A response to the Independent Commission for Aid Impact

The Independent Commission for Aid Impact (ICAI) released its performance review of DFID’s approach to value for money (VFM) on 20 February 2018. This note responds to the recommendations in ICAI’s report, by outlining OPM’s Approach to Assessing Value for Money (King & OPM, 2018) and how this approach might be used to strengthen DFID’s approach to VFM.

OPM’s approach to assessing value for money

In 2016, we teamed up with Julian King, an evaluation specialist, who worked with staff from across the company to develop the basis of a robust and distinct OPM approach to assessing VFM. The approach, published in January 2018, involves making transparent, evidence-based judgements about how well resources are being used, and whether the value derived is sufficient to justify the investment. It combines good evaluation practice (explicit evaluative reasoning) with economic analysis, to provide a framework for:

  • organising evidence of performance and VFM;
  • interpreting the evidence on an agreed basis; and
  • presenting a clear and robust performance story.

The methodology was successfully piloted during annual reviews of DFID’s Sub-National Governance (SNG) programme in Pakistan and MUVA, a women’s economic empowerment programme in Mozambique. Since then we have applied the approach on upwards of a dozen different development project and programmes, spanning a range of clients, countries, sectors, and budgets. It has been well received by funding agencies, partner governments, and project teams, who in particular appreciate the use of explicit evaluative reasoning.

ICAI’s performance review of DFID’s approach to VFM

During 2017, ICAI conducted a performance review of DFID’s VFM approach in programme and portfolio management. ICAI’s report acknowledges that DFID has established itself as a global champion on VFM, advocating for the VFM agenda with multilateral agencies and partners, and embedding VFM into its performance management processes. The review found that the VFM approach has, over time, placed greater emphasis on the quality as well as the quantity of results. The inclusion of equity in VFM assessments was also acknowledged as a strength, as “reaching marginalised groups may entail additional effort and cost”.

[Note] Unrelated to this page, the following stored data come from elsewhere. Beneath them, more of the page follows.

(* ===== verification/Format.v ===== *)
(** * Formatting

    What the harness uses of [format!]: lower-case hexadecimal ([{:x}],
    [{:02x}]) and the [Debug] of byte slices and of [str]. Which characters
    beyond ASCII the [Debug] of a [str] escapes is a table of the Unicode
    version the standard library was built with, so it is an argument. *)

From S2P Require Import Prelude Utf8.
Import Utf8.

Module Format.

(** ** Hexadecimal *)

Definition hex_digit (d : Z) : Z := if d <? 10 then 48 + d else 87 + d.

(** Sixteen digits are enough for a [u64]. *)
Fixpoint hex_digits (fuel : nat) (n : Z) : bytes :=
  match fuel with
  | O => []
  | S fuel =>
      if n <? 16 then [hex_digit n]
      else hex_digits fuel (n / 16) ++ [hex_digit (n mod 16)]
  end.

(** [{:x}] *)
Definition lower_hex (n : Z) : bytes := hex_digits 16 n.

(** [{:02x}] *)
Definition lower_hex_02 (n : Z) : bytes :=
  let s := lower_hex n in replicate (2 - length s) 48 ++ s.

(** Reading hexadecimal back. *)
Definition hex_value (c : Z) : Z := if c <? 58 then c - 48 else c - 87.

Definition of_hex (s : bytes) : Z := foldl (λ acc c, acc * 16 + hex_value c) 0 s.

Lemma hex_value_digit d : 0 ≤ d < 16 → hex_value (hex_digit d) = d.
Proof. intros. unfold hex_value, hex_digit. repeat case_if; breflect; lia. Qed.

Lemma of_hex_app s d : of_hex (s ++ [hex_digit d]) = of_hex s * 16 + hex_value (hex_digit d).
Proof. unfold of_hex. by rewrite foldl_app. Qed.

Lemma of_hex_digits fuel n : 0 ≤ n < 16 ^ Z.of_nat fuel → of_hex (hex_digits fuel n) = n.
Proof.
  revert n. induction fuel as [|fuel IH]; intros n Hn; [change (16 ^ Z.of_nat 0) with 1 in Hn; change (0 = n); lia|cbn [hex_digits]].
  destruct (n <? 16) eqn:E; breflect.
  - change (of_hex [hex_digit n]) with (hex_value (hex_digit n)). apply hex_value_digit. lia.
  - rewrite of_hex_app, hex_value_digit by (apply Z.mod_pos_bound; lia).
    rewrite IH; [pose proof (Z.div_mod n 16); lia|].
    rewrite Nat2Z.inj_succ, Z.pow_succ_r in Hn by lia.
    split; [apply Z.div_pos; lia|apply Z.div_lt_upper_bound; lia].
Qed.

(** What [{:x}] and [{:02x}] print of a [u64] determines it. *)
Lemma of_lower_hex n : in_u64 n → of_hex (lower_hex n) = n.
Proof. intros. apply of_hex_digits. by change (16 ^ Z.of_nat 16) with (2 ^ 64). Qed.

Lemma of_hex_zeros k s : of_hex (replicate k 48 ++ s) = of_hex s.
Proof. induction k as [|k IH]; [done|exact IH]. Qed.

Lemma of_lower_hex_02 n : in_u64 n → of_hex (lower_hex_02 n) = n.
Proof. intros. unfold lower_hex_02. rewrite of_hex_zeros. by apply of_lower_hex. Qed.

(** ** Debug *)

Definition decimal (n : Z) : bytes := string_bytes (pretty n).

(** The [Debug] of a [&[u8]]. *)
Definition debug_u8s (l : list Z) : bytes :=
  string_bytes "[" ++
  match l with
  | [] => []
  | x :: l => decimal x ++ (l ≫= λ y, string_bytes ", " ++ decimal y)
  end ++ string_bytes "]".

(** The characters of a valid [str]: code point and encoding. *)
Definition continuation (b : Z) : Z := Z.land b 0x3F.

Definition code_point (c : bytes) : Z :=
  match c with
  | [b] => b
  | [b0; b1] => Z.lor (Z.shiftl (Z.land b0 0x1F) 6) (continuation b1)
  | [b0; b1; b2] =>
      Z.lor (Z.lor (Z.shiftl (Z.land b0 0x0F) 12) (Z.shiftl (continuation b1) 6)) (continuation b2)
  | [b0; b1; b2; b3] =>
      Z.lor (Z.lor (Z.lor (Z.shiftl (Z.land b0 0x07) 18) (Z.shiftl (continuation b1) 12))
               (Z.shiftl (continuation b2) 6)) (continuation b3)
  | _ => 0
  end.

(** How many bytes the character that starts with [b] has. *)
Definition char_len (b : Z) : nat :=
  if b <? 0x80 then 1 else if b <? 0xE0 then 2 else if b <? 0xF0 then 3 else 4.

Fixpoint chars (fuel : nat) (s : bytes) : list bytes :=
  match fuel, s with
  | S fuel, b :: _ => take (char_len b) s :: chars fuel (drop (char_len b) s)
  | _, _ => []
  end.

Definition backslash : Z := 92.

(** [char::escape_debug_ext] as the [Debug] of [str] calls it: everything but
    the single quote. *)
Definition escape_debug (escaped : Z → bool) (c : bytes) : bytes :=
  let cp := code_point c in
  let u := [backslash] ++ string_bytes "u{" ++ lower_hex cp ++ string_bytes "}" in
  if cp =? 0 then [backslash; 48]
  else if cp =? 9 then [backslash; 116]
  else if cp =? 10 then [backslash; 110]
  else if cp =? 13 then [backslash; 114]
  else if (cp =? 34) || (cp =? backslash) then [backslash; cp]
  else if cp <? 128 then (if (32 <=? cp) && (cp <? 127) then c else u)
  else if escaped cp then u
  else c.

Definition quote : Z := 34.

Definition debug_str (escaped : Z → bool) (s : bytes) : bytes :=
  [quote] ++ (chars (length s) s ≫= escape_debug escaped) ++ [quote].

Example format_cases :
  bytes_string (lower_hex 0x1f0) = "1f0" ∧
  bytes_string (lower_hex_02 0x8) = "08" ∧
  bytes_string (lower_hex_02 0x1c0) = "1c0" ∧
  bytes_string (debug_u8s [10; 47; 50]) = "[10, 47, 50]" ∧
  debug_str (λ _, false) (string_bytes "a∈" ++ [10; 34; 127]) =
    [quote] ++ string_bytes "a∈\n\" ++ [quote] ++ string_bytes "\u{7f}" ++ [quote].
Proof. split_and!; by vm_compute. Qed.

End Format.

The review found that the focus on VFM had led to programmes finding ways to improve VFM, most commonly through cost savings but also in some cases by identifying under-performing programmes and taking remedial action and, less frequently, by looking at “new and better ways of doing things”.

Areas to improve, and OPM’s response

The review identified gaps and weaknesses, and made recommendations to address these. ICAI’s recommendations, and our response, are as follows.

ICAI recommends: DFID country offices should articulate cross-cutting value for money objectives at the country portfolio level, and should report periodically on progress at that level.

This was the area where ICAI found the most significant gaps, with no system for reporting and capturing results at the country portfolio level. We agree that VFM assessment should focus not only on individual programmes, but on how they work together to deliver lasting impact. The approach described in OPM’s VFM Guide can be used at multiple levels from projects or programmes to whole portfolios. The process of evaluative reasoning remains the same while the criteria, standards, and types of evidence are tailored to context. A VFM assessment at country portfolio level, that provides clear answers to important questions about performance and VFM, has the capacity to support sound decisions that can lead to improvements in the impact and value achieved by UK aid over time.

ICAI recommends: Drawing on its experience with introducing adaptive programming, DFID should encourage programmes to experiment with different ways of delivering results more cost-effectively, particularly for more complex programming.

ICAI noted that despite DFID’s support for adaptive programming, its approach to VFM had yet to reflect the importance of experimenting and adapting in achieving VFM. Our approach to VFM was designed to support better VFM assessment in complex adaptive programmes, where adaptive and incremental approaches are needed to gain traction — and where, for example, there is no linear relationship between outputs and outcomes; where ‘off the shelf’ VFM indicators, such as cost per unit of output or outcomes do not yield meaningful data; and where responsiveness to an evolving context is a more important determinant of VFM than delivery of anticipated outputs.

With MUVA, for example, the VFM framework identified and assessed three dimensions of effectiveness:

  • effectiveness as an urban female economic empowerment programme;
  • effectiveness as a learning programme; and
  • effectiveness as an influencing programme.

Detailed sub-criteria, indicators, and narrative were specified for each of these. The framework explicitly recognised that some of the projects and approaches being tested had not been tried before, while others build on an existing evidence base — and that part of the value of MUVA is derived from learning, including providing evidence about what works, what does not work, and why.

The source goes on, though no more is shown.